そればかりか、本当に困っている人にも「社会に迷惑をかけるな」という無用のプレッシャーを与えます。
相談窓口に来ればいい、と言いますが、行政による支援を受けることを恥と思え、というシュプレヒコールが全国で挙げられてるのにそんなこと言われても、ねえ。
でも、維新の会はこういう「本音」で支持を取り付けているという状況がありますから、この発言もまた人気アップにつながるんでしょうけどね。
んで、弱者切り捨てを熱心に訴えている片山さつき議員(2ちゃんまとめサイトで情報を収集するという斬新な活動で知られる)は、こんなことを言っています。
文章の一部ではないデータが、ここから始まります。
#[export] Hint Constructors steps : dfc.
(** ** Waiting and cleaning: lemmas *)

Lemma mapM_res_found (found : list (jval * RegistryEntry)) ns :
  forallb (fun n => dmem (JStr n) found) ns = true ->
  exists l, mapM_res (fun n => res_map (pair n) (of_option KeyError (dget (JStr n) found))) ns = Ok l
    /\ l.*1 = ns /\ forall n e, (n, e) ∈ l -> dget (JStr n) found = Some e.
Proof.
  induction ns as [|n ns IH]; simpl; [intros _; exists []; split_and!; set_solver|].
  intros [Hm Hr]%andb_true_iff. destruct (IH Hr) as (l & -> & Hl & Hin).
  unfold dmem in Hm. destruct (dget (JStr n) found) as [e|] eqn:E; [|done]. simpl.
  exists ((n, e) :: l). simpl. split_and!; [done|by f_equal|].
  intros n' e' [Heq|?]%elem_of_cons; [by injection Heq as -> ->|auto].
Qed.

(** The names a directory's manifests claim. *)
Definition claimed (d : dir) (sn : string) : Prop :=
  exists stem c e, (stem, c) ∈ d /\ load_manifest c = Ok (Some e) /\ e_shm_name e = JStr sn.

Lemma unlink_entry_names w e sn w' k :
  e_shm_name e = JStr sn -> unlink_entry w e = Ok (w', k) ->
  names w' = delete sn (names w) /\ heap w' = heap w /\ dirs w' = dirs w /\ 0 <= k <= 1.
Proof.
  intros He. unfold unlink_entry. rewrite He.
  destruct (names w !! sn) eqn:E; intros [= <- <-]; simpl; split_and!; try done; try lia.
  by rewrite delete_id.
Qed.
【これはひどい】片山さつき「遺族にご冥福」、松井知事「自分で死ねよ」…ミナミ通り魔 - Togetter
大阪の治安が悪化しているという根拠はどこにも示されないし、弱者切り捨てとマイノリティ迫害を旗印にしている議員がいう「再発防止」「治安改善」とはどういう策なんでしょう。どうせまた厳罰化と警察権力の強化でしょうが、死刑になりたいからやった、という人間にどんな厳罰を科すことで抑止力になると思っているんでしょうか。「絞首刑以上の残虐な刑を」と叫ぶお馬鹿さんは今回も多く見られますが(主に2ちゃんねるやmixiで。はてなでそんなことを言うお馬鹿さんはめったにいない)憲法では残虐な刑罰を禁じていますので、お馬鹿さんたちが望む酷刑の復活のためには、憲法を改正しなくてはいけません。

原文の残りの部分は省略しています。